* Exercise *
Check the listing below for lines that hold "succeeds". How many are there? Please give only the number.

▼

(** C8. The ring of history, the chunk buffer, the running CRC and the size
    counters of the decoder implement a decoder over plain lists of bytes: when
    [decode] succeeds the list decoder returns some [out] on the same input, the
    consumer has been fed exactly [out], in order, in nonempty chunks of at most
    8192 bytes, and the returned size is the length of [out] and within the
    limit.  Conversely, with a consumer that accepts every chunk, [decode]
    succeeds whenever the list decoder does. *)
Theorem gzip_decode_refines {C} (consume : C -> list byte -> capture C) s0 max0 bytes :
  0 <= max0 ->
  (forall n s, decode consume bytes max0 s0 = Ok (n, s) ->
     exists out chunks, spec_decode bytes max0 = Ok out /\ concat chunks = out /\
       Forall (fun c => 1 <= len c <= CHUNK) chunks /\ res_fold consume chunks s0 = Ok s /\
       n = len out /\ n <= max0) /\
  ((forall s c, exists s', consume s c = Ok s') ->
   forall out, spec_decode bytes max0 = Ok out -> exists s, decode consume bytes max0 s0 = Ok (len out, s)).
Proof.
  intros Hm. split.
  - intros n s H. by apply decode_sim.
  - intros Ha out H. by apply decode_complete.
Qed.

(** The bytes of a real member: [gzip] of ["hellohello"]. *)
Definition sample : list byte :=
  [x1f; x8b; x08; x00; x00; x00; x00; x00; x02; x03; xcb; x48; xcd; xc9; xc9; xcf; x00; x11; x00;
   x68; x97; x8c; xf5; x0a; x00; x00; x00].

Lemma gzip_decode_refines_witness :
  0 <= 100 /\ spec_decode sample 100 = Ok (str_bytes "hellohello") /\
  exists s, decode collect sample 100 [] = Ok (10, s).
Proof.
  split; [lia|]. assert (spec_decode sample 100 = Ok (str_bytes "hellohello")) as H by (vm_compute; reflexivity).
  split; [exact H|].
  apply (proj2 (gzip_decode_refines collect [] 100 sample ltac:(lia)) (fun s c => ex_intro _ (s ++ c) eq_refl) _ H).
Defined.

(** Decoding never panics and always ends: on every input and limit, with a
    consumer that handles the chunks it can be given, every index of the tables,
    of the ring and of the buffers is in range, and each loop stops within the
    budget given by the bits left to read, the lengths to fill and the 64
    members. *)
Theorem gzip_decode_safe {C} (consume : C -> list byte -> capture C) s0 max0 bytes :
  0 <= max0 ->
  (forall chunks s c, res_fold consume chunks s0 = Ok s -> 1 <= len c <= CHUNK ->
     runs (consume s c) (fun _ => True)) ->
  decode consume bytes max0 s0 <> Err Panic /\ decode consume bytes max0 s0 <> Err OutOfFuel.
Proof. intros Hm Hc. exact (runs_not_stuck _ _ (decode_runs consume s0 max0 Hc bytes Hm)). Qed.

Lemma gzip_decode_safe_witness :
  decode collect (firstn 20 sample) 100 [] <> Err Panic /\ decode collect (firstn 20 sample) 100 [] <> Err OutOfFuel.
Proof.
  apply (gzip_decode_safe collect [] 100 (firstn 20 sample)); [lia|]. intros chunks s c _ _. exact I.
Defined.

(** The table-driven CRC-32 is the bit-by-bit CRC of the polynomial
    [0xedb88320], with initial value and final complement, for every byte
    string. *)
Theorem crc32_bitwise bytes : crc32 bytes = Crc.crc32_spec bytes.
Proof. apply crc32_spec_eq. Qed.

▲
▼

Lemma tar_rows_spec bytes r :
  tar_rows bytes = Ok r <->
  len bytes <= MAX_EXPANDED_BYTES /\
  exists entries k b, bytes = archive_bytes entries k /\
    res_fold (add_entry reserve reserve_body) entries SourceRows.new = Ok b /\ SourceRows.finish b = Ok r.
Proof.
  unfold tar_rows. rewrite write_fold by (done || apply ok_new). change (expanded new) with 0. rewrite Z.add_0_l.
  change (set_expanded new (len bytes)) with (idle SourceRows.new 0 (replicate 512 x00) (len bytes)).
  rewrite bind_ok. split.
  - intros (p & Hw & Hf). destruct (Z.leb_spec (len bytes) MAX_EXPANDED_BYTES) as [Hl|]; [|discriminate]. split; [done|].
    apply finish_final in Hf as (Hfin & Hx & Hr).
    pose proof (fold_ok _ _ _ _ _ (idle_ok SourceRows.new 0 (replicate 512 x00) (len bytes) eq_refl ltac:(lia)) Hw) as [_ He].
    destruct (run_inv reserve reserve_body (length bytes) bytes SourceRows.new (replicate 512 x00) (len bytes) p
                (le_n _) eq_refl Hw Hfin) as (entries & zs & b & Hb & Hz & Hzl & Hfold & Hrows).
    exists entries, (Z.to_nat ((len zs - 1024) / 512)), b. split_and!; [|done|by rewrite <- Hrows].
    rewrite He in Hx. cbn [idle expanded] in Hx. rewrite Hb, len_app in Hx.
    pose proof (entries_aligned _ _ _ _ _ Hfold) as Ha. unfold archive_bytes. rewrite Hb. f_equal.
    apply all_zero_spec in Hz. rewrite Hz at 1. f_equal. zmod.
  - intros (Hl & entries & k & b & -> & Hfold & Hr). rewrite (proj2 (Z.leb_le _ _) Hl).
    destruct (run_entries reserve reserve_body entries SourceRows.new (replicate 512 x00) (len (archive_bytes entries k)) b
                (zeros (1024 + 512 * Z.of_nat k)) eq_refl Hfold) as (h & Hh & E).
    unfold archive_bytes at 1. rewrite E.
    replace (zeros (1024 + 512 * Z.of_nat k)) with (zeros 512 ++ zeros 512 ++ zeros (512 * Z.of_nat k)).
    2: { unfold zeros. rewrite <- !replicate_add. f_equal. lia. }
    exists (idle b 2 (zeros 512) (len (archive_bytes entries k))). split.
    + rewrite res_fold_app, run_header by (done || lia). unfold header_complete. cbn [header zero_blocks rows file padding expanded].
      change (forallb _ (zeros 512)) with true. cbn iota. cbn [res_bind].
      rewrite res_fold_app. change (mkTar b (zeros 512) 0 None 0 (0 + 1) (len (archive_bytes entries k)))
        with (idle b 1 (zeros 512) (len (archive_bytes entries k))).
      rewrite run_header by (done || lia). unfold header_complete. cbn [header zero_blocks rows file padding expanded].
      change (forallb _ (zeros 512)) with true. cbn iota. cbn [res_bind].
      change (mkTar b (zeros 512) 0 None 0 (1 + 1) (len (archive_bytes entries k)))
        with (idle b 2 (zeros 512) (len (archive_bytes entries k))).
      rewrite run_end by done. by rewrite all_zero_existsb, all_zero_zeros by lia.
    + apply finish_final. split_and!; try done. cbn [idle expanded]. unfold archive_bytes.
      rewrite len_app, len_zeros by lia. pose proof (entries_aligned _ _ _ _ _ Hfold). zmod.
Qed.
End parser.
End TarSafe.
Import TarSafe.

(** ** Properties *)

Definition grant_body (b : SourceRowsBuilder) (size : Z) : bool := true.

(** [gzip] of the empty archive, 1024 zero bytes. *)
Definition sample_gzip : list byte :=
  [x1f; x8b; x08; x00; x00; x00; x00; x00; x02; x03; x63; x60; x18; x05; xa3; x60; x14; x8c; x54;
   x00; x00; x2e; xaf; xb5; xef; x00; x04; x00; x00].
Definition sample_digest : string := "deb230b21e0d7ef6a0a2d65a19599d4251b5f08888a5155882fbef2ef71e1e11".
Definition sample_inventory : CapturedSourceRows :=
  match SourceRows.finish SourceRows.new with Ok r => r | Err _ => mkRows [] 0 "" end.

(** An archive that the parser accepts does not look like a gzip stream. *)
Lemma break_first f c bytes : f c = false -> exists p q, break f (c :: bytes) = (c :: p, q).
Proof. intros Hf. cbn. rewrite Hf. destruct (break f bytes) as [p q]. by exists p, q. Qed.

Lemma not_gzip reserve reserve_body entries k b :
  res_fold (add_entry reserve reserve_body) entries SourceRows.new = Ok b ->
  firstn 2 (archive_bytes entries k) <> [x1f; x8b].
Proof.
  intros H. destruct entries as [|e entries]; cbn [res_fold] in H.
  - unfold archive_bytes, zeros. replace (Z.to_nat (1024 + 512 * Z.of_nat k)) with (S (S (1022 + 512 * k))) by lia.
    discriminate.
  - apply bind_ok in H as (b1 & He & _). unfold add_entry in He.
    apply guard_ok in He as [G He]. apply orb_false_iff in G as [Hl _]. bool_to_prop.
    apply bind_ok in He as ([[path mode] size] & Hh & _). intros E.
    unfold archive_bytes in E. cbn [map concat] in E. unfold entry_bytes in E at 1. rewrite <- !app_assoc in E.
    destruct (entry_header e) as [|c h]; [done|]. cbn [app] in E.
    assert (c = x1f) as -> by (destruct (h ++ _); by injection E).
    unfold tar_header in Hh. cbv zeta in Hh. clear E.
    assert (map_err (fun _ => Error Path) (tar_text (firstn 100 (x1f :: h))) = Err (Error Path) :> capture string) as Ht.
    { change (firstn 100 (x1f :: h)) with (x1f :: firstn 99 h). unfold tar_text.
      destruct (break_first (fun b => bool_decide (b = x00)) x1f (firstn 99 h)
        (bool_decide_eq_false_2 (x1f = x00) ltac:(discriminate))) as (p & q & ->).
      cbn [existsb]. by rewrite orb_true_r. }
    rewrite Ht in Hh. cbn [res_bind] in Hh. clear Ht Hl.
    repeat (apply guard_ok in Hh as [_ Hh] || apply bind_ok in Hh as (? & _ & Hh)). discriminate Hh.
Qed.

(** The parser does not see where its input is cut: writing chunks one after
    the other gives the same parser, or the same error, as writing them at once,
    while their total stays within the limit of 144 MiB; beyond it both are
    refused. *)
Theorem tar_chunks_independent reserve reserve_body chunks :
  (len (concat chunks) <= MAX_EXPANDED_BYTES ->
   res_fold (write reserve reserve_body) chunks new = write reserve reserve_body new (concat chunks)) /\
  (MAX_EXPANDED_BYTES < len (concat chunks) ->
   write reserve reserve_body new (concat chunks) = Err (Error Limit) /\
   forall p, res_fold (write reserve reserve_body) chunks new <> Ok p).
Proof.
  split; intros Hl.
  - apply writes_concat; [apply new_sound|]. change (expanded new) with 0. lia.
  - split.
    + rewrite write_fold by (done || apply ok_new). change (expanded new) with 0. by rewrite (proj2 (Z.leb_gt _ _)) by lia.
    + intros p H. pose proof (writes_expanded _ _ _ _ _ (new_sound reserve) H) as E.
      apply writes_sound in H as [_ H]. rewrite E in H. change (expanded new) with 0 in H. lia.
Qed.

▲

* Answer section *
2